Doch wie teuer es wirklich wird, das kann derzeit niemand genau sagen. Denn über viele Punkte wird noch verhandelt. Und wie so oft steckt der Teufel im Detail. So gibt es über die derzeit wohl wichtigste Frage noch keine klare Aussage: Müssen nur Tracks lizensiert werden, die nach dem 1. April kopiert werden? So interpretiert es Udo Starkens, Geschäftsführer der Deutschen Discjockey Organisation DDO im Gespräch mit stern.de. Der Verband hat bereits mit der Gema einen Rahmenvertrag abgeschlossen. Die neue Regelung sieht er positiv: Die teure Pauschale fällt weg, für viele wird es künftig günstiger. Ein DJ könnte für 65 Euro Jahresbeitrag 500 neue Stücke aufspielen. Die älteren Titel sieht er mit der derzeit fälligen Laptop-Pauschale abgegolten. Dann wäre ein DJ, der bereits jetzt eine prall gefüllte Festplatte hat, fein raus.

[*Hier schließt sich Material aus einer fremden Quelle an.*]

(** C5, as amended. For vectors of equal dimension, in binary64
    arithmetic: the similarity is the quotient of the dot product by the
    product of the magnitudes when both computed magnitudes are nonzero, and
    exactly 0 when either is zero; against the zero vector it is 0 on either
    side; it is symmetric (the same value both ways); and a vector's
    similarity with itself is [s / (sqrt s * sqrt s)] for its sum of squares
    [s], or 0 when [sqrt s] is zero. *)
Theorem cosineSimilarity_spec (a b : list float) :
  length a = length b ->
  ((magnitude a =? 0) = false -> (magnitude b =? 0) = false ->
   cosineSimilarity a b = dotProduct a b / (magnitude a * magnitude b))
  /\ ((magnitude a =? 0) = true \/ (magnitude b =? 0) = true ->
      cosineSimilarity a b = 0)
  /\ cosineSimilarity a (zeroVector (length a)) = 0
  /\ cosineSimilarity (zeroVector (length a)) a = 0
  /\ cosineSimilarity a b = cosineSimilarity b a
  /\ cosineSimilarity a a =
     (if sqrt (sumOfSquares a) =? 0 then 0
      else sumOfSquares a / (sqrt (sumOfSquares a) * sqrt (sumOfSquares a))).
Proof.
  intro Hlen. repeat split.
  - intros Ha Hb. rewrite cosineSimilarity_unfold, Ha, Hb. reflexivity.
  - intros [H|H]; rewrite cosineSimilarity_unfold, H; [reflexivity|].
    now rewrite orb_true_r.
  - rewrite cosineSimilarity_unfold, magnitude_zeroVector.
    change (0 =? 0) with true. now rewrite orb_true_r.
  - rewrite cosineSimilarity_unfold, magnitude_zeroVector. reflexivity.
  - now apply cosineSimilarity_comm.
  - apply cosineSimilarity_self.
Qed.

Lemma cosineSimilarity_spec_witness :
  let a := [1; 2] in
  let b := [3; 4] in
  length a = length b
  /\ cosineSimilarity a (zeroVector (length a)) = 0
  /\ cosineSimilarity a b = cosineSimilarity b a.
Proof.
  split; [reflexivity|].
  pose proof (cosineSimilarity_spec [1; 2] [3; 4] eq_refl) as H.
  split; apply H.
Defined.
(** *** Python objects as [json] produces and consumes them *)

(** A float is kept as the lexeme it was read from: its arithmetic is
    outside this model. *)
Unset Elimination Schemes.
Inductive pyval : Type :=
| VNone
| VBool (b : bool)
| VInt (z : Z)
| VFloat (lexeme : str)
| VStr (s : str)
| VList (l : list pyval)
| VDict (d : list (str * pyval)).
Set Elimination Schemes.

Inductive exn : Type :=
| AssertionError
| TypeError
| ValueError
| JSONDecodeError
| UnicodeDecodeError
| IndexError
| KeyError
| OverflowError
| RuntimeError.

(** The result of a library call that can raise; [NotModelled] marks a
    call whose Python semantics this development does not define (the
    arithmetic of floats, [int] of a [str]). *)
Inductive result (A : Type) : Type :=
| Ok (a : A)
| Err (e : exn)
| NotModelled.
Arguments Ok {A} a.
Arguments Err {A} e.
Arguments NotModelled {A}.

End Py.
Import Py.

(** ** The [json] module: [dumps] and [loads] with their default options *)

Module Json.

(** *** [json.dumps] (ensure_ascii=True, separators ", " and ": ") *)

Definition hexdigit (n : N) : N :=
  if (n <? 10)%N then (48 + n)%N else (87 + n)%N.

(** ['{0:04x}'.format(n)] for [n < 0x10000] *)
Definition hex4 (n : N) : str :=
  [hexdigit (n / 4096 mod 16); hexdigit (n / 256 mod 16);
   hexdigit (n / 16 mod 16); hexdigit (n mod 16)]%N.

Definition uescape (n : N) : str := backslash :: 117%N :: hex4 n.

(** The replacement of one character by [encode_basestring_ascii]. *)
Definition escape_char (c : N) : str :=
  if (c =? dquote)%N then [backslash; dquote]
  else if (c =? backslash)%N then [backslash; backslash]
  else if (c =? 10)%N then lit "\n"
  else if (c =? 13)%N then lit "\r"
  else if (c =? 9)%N then lit "\t"
  else if (c =? 8)%N then lit "\b"
  else if (c =? 12)%N then lit "\f"
  else if ((32 <=? c) && (c <=? 126))%N then [c]
  else if (c <? 65536)%N then uescape c
  else
    let n := (c - 65536)%N in
    uescape (N.lor 55296 (N.land (N.shiftr n 10) 1023))
    ++ uescape (N.lor 56320 (N.land n 1023)).

Definition escape_body (s : str) : str := flat_map escape_char s.

Definition dump_str (s : str) : str := dquote :: escape_body s ++ [dquote].

Fixpoint uint_digits (d : Decimal.uint) : str :=
  match d with
  | Decimal.Nil => []
  | Decimal.D0 d' => 48%N :: uint_digits d'
  | Decimal.D1 d' => 49%N :: uint_digits d'
  | Decimal.D2 d' => 50%N :: uint_digits d'
  | Decimal.D3 d' => 51%N :: uint_digits d'
  | Decimal.D4 d' => 52%N :: uint_digits d'
  | Decimal.D5 d' => 53%N :: uint_digits d'
  | Decimal.D6 d' => 54%N :: uint_digits d'
  | Decimal.D7 d' => 55%N :: uint_digits d'
  | Decimal.D8 d' => 56%N :: uint_digits d'
  | Decimal.D9 d' => 57%N :: uint_digits d'
  end.

Definition dump_int (z : Z) : str :=
  match z with
  | Z0 => lit "0"
  | Zpos p => uint_digits (Pos.to_uint p)
  | Zneg p => 45%N :: uint_digits (Pos.to_uint p)
  end.

(** The items of a list or dict, each serialised by [f], separated by a
    comma and a space. *)
Section Items.
Variable A : Type.
Variable f : A -> option str.

Fixpoint items_with (l : list A) : option str :=
  match l with
  | [] => Some []
  | [x] => f x
  | x :: l' =>
      match f x, items_with l' with
      | Some a, Some b => Some (a ++ lit ", " ++ b)
      | _, _ => None
      end
  end.

End Items.
Arguments items_with {A} f l.

(** [json.dumps(v)]; [None] when [v] holds a float. *)
Fixpoint dumps (v : pyval) : option str :=
  match v with
  | VNone => Some (lit "null")
  | VBool true => Some (lit "true")
  | VBool false => Some (lit "false")
  | VInt z => Some (dump_int z)
  | VFloat _ => None
  | VStr s => Some (dump_str s)
  | VList l =>
      option_map (fun b => lit "[" ++ b ++ lit "]") (items_with dumps l)
  | VDict d =>
      option_map (fun b => lit "{" ++ b ++ lit "}")
        (items_with
           (fun '(k, x) =>
              option_map (fun a => dump_str k ++ lit ": " ++ a) (dumps x))
           d)
  end.

(** *** [json.loads] (the scanner of the [json] module, strict mode) *)

(** The result of a scanning function: the value read and the text that
    follows it, a failure, or [Starved] when the recursion budget ran out
    ([loads] gives a budget no text can exhaust, see [loads_fuel]). *)
Inductive pres (A : Type) : Type :=
| Got (a : A) (rest : str)
| Bad (e : exn)
| Starved.
Arguments Got {A} a rest.
Arguments Bad {A} e.
Arguments Starved {A}.

Definition pmap {A B} (f : A -> B) (r : pres A) : pres B :=
  match r with
  | Got a rest => Got (f a) rest
  | Bad e => Bad e
  | Starved => Starved
  end.

Definition is_ws (c : N) : bool :=
  ((c =? 32) || (c =? 9) || (c =? 10) || (c =? 13))%N.

Fixpoint skip_ws (s : str) : str :=
  match s with
  | c :: r => if is_ws c then skip_ws r else s
  | [] => []
  end.

Definition is_digit (c : N) : bool := ((48 <=? c) && (c <=? 57))%N.

Definition hexval (c : N) : option N :=
  if is_digit c then Some (c - 48)%N
  else if ((97 <=? c) && (c <=? 102))%N then Some (c - 87)%N
  else if ((65 <=? c) && (c <=? 70))%N then Some (c - 55)%N
  else None.

Definition hex4val (a b c d : N) : option N :=
  match hexval a, hexval b, hexval c, hexval d with
  | Some x, Some y, Some z, Some w => Some (((x * 16 + y) * 16 + z) * 16 + w)%N
  | _, _, _, _ => None
  end.

Definition is_high (c : N) : bool := ((55296 <=? c) && (c <=? 56319))%N.
Definition is_low (c : N) : bool := ((56320 <=? c) && (c <=? 57343))%N.

(** Py_UNICODE_JOIN_SURROGATES *)
Definition join_surrogates (hi lo : N) : N :=
  (65536 + N.lor (N.shiftl (N.land hi 1023) 10) (N.land lo 1023))%N.

(** The character a one-letter escape stands for. *)
Definition unescape (e : N) : option N :=
  if (e =? dquote)%N then Some dquote
  else if (e =? backslash)%N then Some backslash
  else if (e =? 47)%N then Some 47%N
  else if (e =? 98)%N then Some 8%N
  else if (e =? 102)%N then Some 12%N
  else if (e =? 110)%N then Some 10%N
  else if (e =? 114)%N then Some 13%N
  else if (e =? 116)%N then Some 9%N
  else None.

Im Interview mit der Musikzeitschrift "De:bug" vertritt Katharina Reindlmeier, PR-Managerin der Gema, jedoch eine ganz andere Sichtweise: "Für Kopien, die vor dem 01.04.2013 erstellt wurden, müssen die Vervielfältigungsrechte auch erworben werden. Der Zeitpunkt einer Tarifveröffentlichung hat keinen Einfluss auf den Sachverhalt der Vervielfältigung und dem daraus resultierenden Vergütungsanspruch", heißt es explizit bei Reindlmeier. Auf gut deutsch: Wer 20.000 Tracks auf seinem Laptop hat, muss auch 20.000 bezahlen. Jedes Jahr neu.

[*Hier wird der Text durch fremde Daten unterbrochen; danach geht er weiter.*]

(** Two runs of a class, each followed by a code unit outside the class,
    at the head of the same text. *)
Lemma span_eq (p : N -> bool) u v x y R R' :
  forallb p u = true -> forallb p v = true -> p x = false -> p y = false ->
  u ++ x :: R = v ++ y :: R' -> u = v /\ x = y /\ R = R'.
Proof.
  revert v. induction u as [|c u IH]; intros v Hu Hv Hx Hy H.
  - destruct v as [|d v]; cbn [app] in H; injection H as -> H; [auto|].
    cbn [forallb] in Hv. rewrite Hx in Hv. discriminate.
  - cbn [forallb] in Hu. apply andb_true_iff in Hu as [Hc Hu].
    destruct v as [|d v]; cbn [app] in H; injection H as -> H.
    + rewrite Hy in Hc. discriminate.
    + cbn [forallb] in Hv. apply andb_true_iff in Hv as [_ Hv].
      destruct (IH v Hu Hv Hx Hy H) as (-> & -> & ->). auto.
Qed.

Lemma app_same_length {A} (u v R R' : list A) :
  length u = length v -> u ++ R = v ++ R' -> u = v /\ R = R'.
Proof.
  revert v. induction u as [|c u IH]; intros [|d v] Hl H; try discriminate; [auto|].
  cbn [app] in H. injection H as -> H. injection Hl as Hl.
  destruct (IH v Hl H) as [-> ->]. auto.
Qed.

Lemma line_terminator_cases c :
  is_line_terminator c = true -> c = 10%N \/ c = 13%N \/ c = 8232%N \/ c = 8233%N.
Proof.
  unfold is_line_terminator. rewrite !orb_true_iff, !N.eqb_eq. tauto.
Qed.

(** A line terminator is white space, and no code unit of an address. *)
Lemma line_terminator_class c :
  is_line_terminator c = true ->
  is_space c = true /\ is_digit c = false /\ (c =? 46)%N = false
  /\ is_mac_win c = false /\ is_mac_unix c = false
  /\ forallb (fun x => negb (c =? x)%N) (js "ether") = true.
Proof.
  intros H. apply line_terminator_cases in H as [->|[->|[->| ->]]];
    vm_compute; repeat split; reflexivity.
Qed.

(** *** Where a line starts *)

Lemma feeds_prev q st :
  ms_prev (feeds q st) = match rev q with c :: _ => Some c | [] => ms_prev st end.
Proof.
  revert st. induction q as [|c q IH] using rev_ind; intros st; [reflexivity|].
  unfold feeds. rewrite fold_left_app, rev_app_distr. reflexivity.
Qed.

Lemma line_start_nil prev : line_start prev [] = at_bol (ms_init prev).
Proof. reflexivity. Qed.

Lemma line_start_cons prev c q : line_start prev (c :: q) = line_start (Some c) q.
Proof. reflexivity. Qed.

Lemma line_start_snoc prev q c : line_start prev (q ++ [c]) = is_line_terminator c.
Proof.
  unfold line_start, at_bol. rewrite feeds_prev, rev_app_distr. reflexivity.
Qed.

Lemma line_start_last prev c q :
  line_start prev (c :: q) = true ->
  exists A0 x, c :: q = A0 ++ [x] /\ is_line_terminator x = true.
Proof.
  intros H. destruct (exists_last (l := c :: q)) as (A0 & x & E); [discriminate|].
  exists A0, x. split; [exact E|]. rewrite E, line_start_snoc in H. exact H.
Qed.

Lemma search_eq re prev s :
  search re prev s
  = match m_items re (ms_init prev) s with
    | (st, rest) :: _ => Some (ms_caps st, (ms_prev st, rest))
    | [] => match s with [] => None | c :: s' => search re (Some c) s' end
    end.
Proof. destruct s; reflexivity. Qed.

(** *** A pattern that finds a line *)

Section LineSearch.
Variables (re : regex) (line key value : jsstring).

(** At the start of the line the pattern matches, and its preferred match
    ends with the line and holds [key] and [value]. *)
Hypothesis at_line : forall prev post,
  at_bol (ms_init prev) = true ->
  exists st l,
    m_items re (ms_init prev) (line ++ post) = (st, post) :: l
    /\ group 1 (ms_caps st) = key /\ group 2 (ms_caps st) = value.

(** A match that starts before the line ends before it, or is a match of
    the line. *)
Hypothesis before_line : forall prev A0 x post st rest,
  is_line_terminator x = true ->
  In (st, rest) (m_items re (ms_init prev) (A0 ++ x :: line ++ post)) ->
  (group 1 (ms_caps st) = key /\ group 2 (ms_caps st) = value /\ rest = post)
  \/ (exists A', rest = A' ++ x :: line ++ post /\ length A' < length A0).

Hypothesis no_empty_match : forall prev, m_items re (ms_init prev) [] = [].

Lemma search_line q : forall prev post,
  line_start prev q = true ->
  exists caps prev' rest,
    search re prev (q ++ line ++ post) = Some (caps, (prev', rest))
    /\ ((group 1 caps = key /\ group 2 caps = value /\ rest = post)
        \/ (exists q', rest = q' ++ line ++ post /\ length q' < length q
                       /\ line_start prev' q' = true)).
Proof.
  induction q as [|c q IH]; intros prev post Hs.
  - rewrite line_start_nil in Hs.
    destruct (at_line prev post Hs) as (st & l & E & Hk & Hv).
    cbn [app]. rewrite search_eq, E. eauto 10.
  - cbn [app]. rewrite search_eq.
    destruct (m_items re (ms_init prev) (c :: q ++ line ++ post)) as [|[st rest] l] eqn:E.
    + rewrite line_start_cons in Hs.
      destruct (IH (Some c) post Hs) as (caps & prev' & rest & Hsearch & [H|H]).
      * eauto 10.
      * destruct H as (q' & -> & Hl & Hs'). exists caps, prev', (q' ++ line ++ post).
        split; [exact Hsearch|]. right. exists q'. cbn [length]. auto with arith.
    + destruct (line_start_last prev c q Hs) as (A0 & x & Eq & Hx).
      assert (Hin : In (st, rest) (m_items re (ms_init prev) (A0 ++ x :: line ++ post))).
      { replace (A0 ++ x :: line ++ post) with (c :: q ++ line ++ post).
        - rewrite E. left. reflexivity.
        - change (c :: q ++ line ++ post) with ((c :: q) ++ line ++ post).
          rewrite Eq, <- app_assoc. reflexivity. }
      exists (ms_caps st), (ms_prev st), rest. split; [reflexivity|].
      destruct (before_line prev A0 x post st rest Hx Hin) as [H|(A' & -> & Hl)]; [auto|].
      right. exists (A' ++ [x]). split; [rewrite <- app_assoc; reflexivity|].
      split.
      * rewrite Eq, !length_app. cbn [length]. lia.
      * rewrite line_start_snoc. exact Hx.
Qed.

Lemma exec_all_end fuel prev : exec_all fuel re (prev, []) = [].
Proof.
  destruct fuel; [reflexivity|]. cbn [exec_all]. unfold exec. cbn [fst snd search].
  rewrite no_empty_match. reflexivity.
Qed.

Lemma exec_all_line n : forall q prev post fuel,
  length q <= n -> n < fuel -> line_start prev q = true ->
  exists l1 caps l2,
    exec_all fuel re (prev, q ++ line ++ post) = l1 ++ caps :: l2
    /\ group 1 caps = key /\ group 2 caps = value
    /\ (post = [] -> l2 = []).
Proof.
  induction n as [|n IH]; intros q prev post fuel Hq Hf Hs.
  - destruct fuel as [|fuel]; [lia|]. cbn [exec_all]. unfold exec. cbn [fst snd].
    destruct (search_line q prev post Hs) as (caps & prev' & rest & E & [H|H]).
    + rewrite E. destruct H as (Hk & Hv & ->). exists [], caps, (exec_all fuel re (prev', post)).
      repeat split; auto. intros ->. apply exec_all_end.
    + destruct H as (q' & _ & Hl & _). lia.
  - destruct fuel as [|fuel]; [lia|]. cbn [exec_all]. unfold exec. cbn [fst snd].
    destruct (search_line q prev post Hs) as (caps & prev' & rest & E & [H|H]).
    + rewrite E. destruct H as (Hk & Hv & ->). exists [], caps, (exec_all fuel re (prev', post)).
      repeat split; auto. intros ->. apply exec_all_end.
    + rewrite E. destruct H as (q' & -> & Hl & Hs').
      destruct (IH q' prev' post fuel ltac:(lia) ltac:(lia) Hs')
        as (l1 & caps' & l2 & E' & Hk & Hv & Hp).
      rewrite E'. exists (caps :: l1), caps', l2. auto.
Qed.

Lemma entries_of_line norm pre post :
  norm value <> zero_mac -> line_start None pre = true ->
  exists l1 l2,
    entries_of re norm (pre ++ line ++ post) = l1 ++ (key, norm value) :: l2
    /\ (post = [] -> l2 = []).
Proof.
  intros Hnz Hs. unfold entries_of, start_of.
  destruct (exec_all_line (length pre) pre None post
              (S (length (pre ++ line ++ post))) (le_n _)
              ltac:(rewrite length_app; lia) Hs)
    as (l1 & caps & l2 & E & Hk & Hv & Hp).
  rewrite E, map_app, List.filter_app. cbn [List.map List.filter].
  change (write_entry norm caps) with (group 1 caps, norm (group 2 caps)).
  rewrite Hk, Hv. cbn [snd].
  destruct (bool_decide (norm value = zero_mac)) eqn:Eb;
    [apply bool_decide_eq_true_1 in Eb; contradiction|].
  cbn [negb]. eexists _, _. split; [reflexivity|].
  intros Hpost. rewrite (Hp Hpost). reflexivity.
Qed.

End LineSearch.

(** *** The two patterns of the parser on the two lines *)

Lemma peel_cons (c : N) R A0 x B :
  c :: R = A0 ++ x :: B -> (c =? x)%N = false ->
  exists A1, A0 = c :: A1 /\ R = A1 ++ x :: B.
Proof.
  intros H Hc. destruct A0 as [|a A0]; cbn [app] in H; injection H as -> H.
  - rewrite N.eqb_refl in Hc. discriminate.
  - exists A0. auto.
Qed.

Lemma forallb_app_r {A} (p : A -> bool) u v : forallb p (u ++ v) = true -> forallb p v = true.
Proof. rewrite forallb_app. intros H. apply andb_true_iff in H. tauto. Qed.

Lemma win_at_line prev post :
  at_bol (ms_init prev) = true ->
  exists st l,
    m_items winRegex (ms_init prev) (win_line ++ post) = (st, post) :: l
    /\ group 1 (ms_caps st) = js "192.168.1.10"
    /\ group 2 (ms_caps st) = js "aa-bb-cc-dd-ee-ff".
Proof.
  intros H.
  let l := eval vm_compute in win_line in change win_line with l.
  unfold winRegex, re_ipv4. cbn [app m_items m_item]. rewrite H.
  cbn. rewrite m_rep_zero. cbn.
  eexists _, _. split; [reflexivity|]. split; reflexivity.
Qed.

Lemma win_no_empty_match prev : m_items winRegex (ms_init prev) [] = [].
Proof.
  unfold winRegex, re_ipv4. cbn [app m_items m_item].
  destruct (at_bol (ms_init prev)); reflexivity.
Qed.

Ltac takes_rep H :=
  let Hp := fresh "Hp" in let Hlo := fresh "Hlo" in let Hhi := fresh "Hhi" in
  destruct H as (Hp & Hlo & Hhi).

Doch was gilt denn nun? Ein Anruf bei der Gema bringt in der Frage keine Klarheit: Detailfragen von stern.de will man dort derzeit nicht beantworten, da die Verhandlungen noch nicht abgeschlossen seien.

Viele offene Fragen

Und so bleiben vorerst auch viele weitere Fragen offen. Wie will die Gema überprüfen, wieviele Dateien ein DJ auf seiner Festplatte hat? Und wie herausfinden, ob es sich um Kopien oder "Originale" handelt? Denn wer einen Song direkt bei einem Downloadportal wie etwa Musicload oder iTunes kauft, und genau diese Datei auch abspielt, muss sie nicht noch einmal abrechnen.

Je tiefer man in die Details einsteigt, desto mehr offene Fragen ergeben sich, die sich bei einer einfachen "Laptop-Pauschale" gar nicht erst gestellt haben. Ein Hobby-Aufleger erzählte etwa, dass viele DJs inzwischen nur noch mit iPad ausgerüstet sind und ihre Musik in einer Cloud speichern, sie also extern auf Servern ablegen, auf die im Prinzip auch mehrere Menschen zugreifen könnten. Wie will die Gema dem Rechnung tragen?

Es hat derzeit den Anschein, als habe die Gema mit dem neuen Tarif VR-Ö ein bürokratisches Monstrum geschaffen. Die Verhandlungen sollen in Kürze abgeschlossen werden. Dann wird die Gema auf die offenen Fragen antworten geben müssen. Und ihre Kritiker entweder besänftigen - oder erst Recht einen Proteststurm entfachen.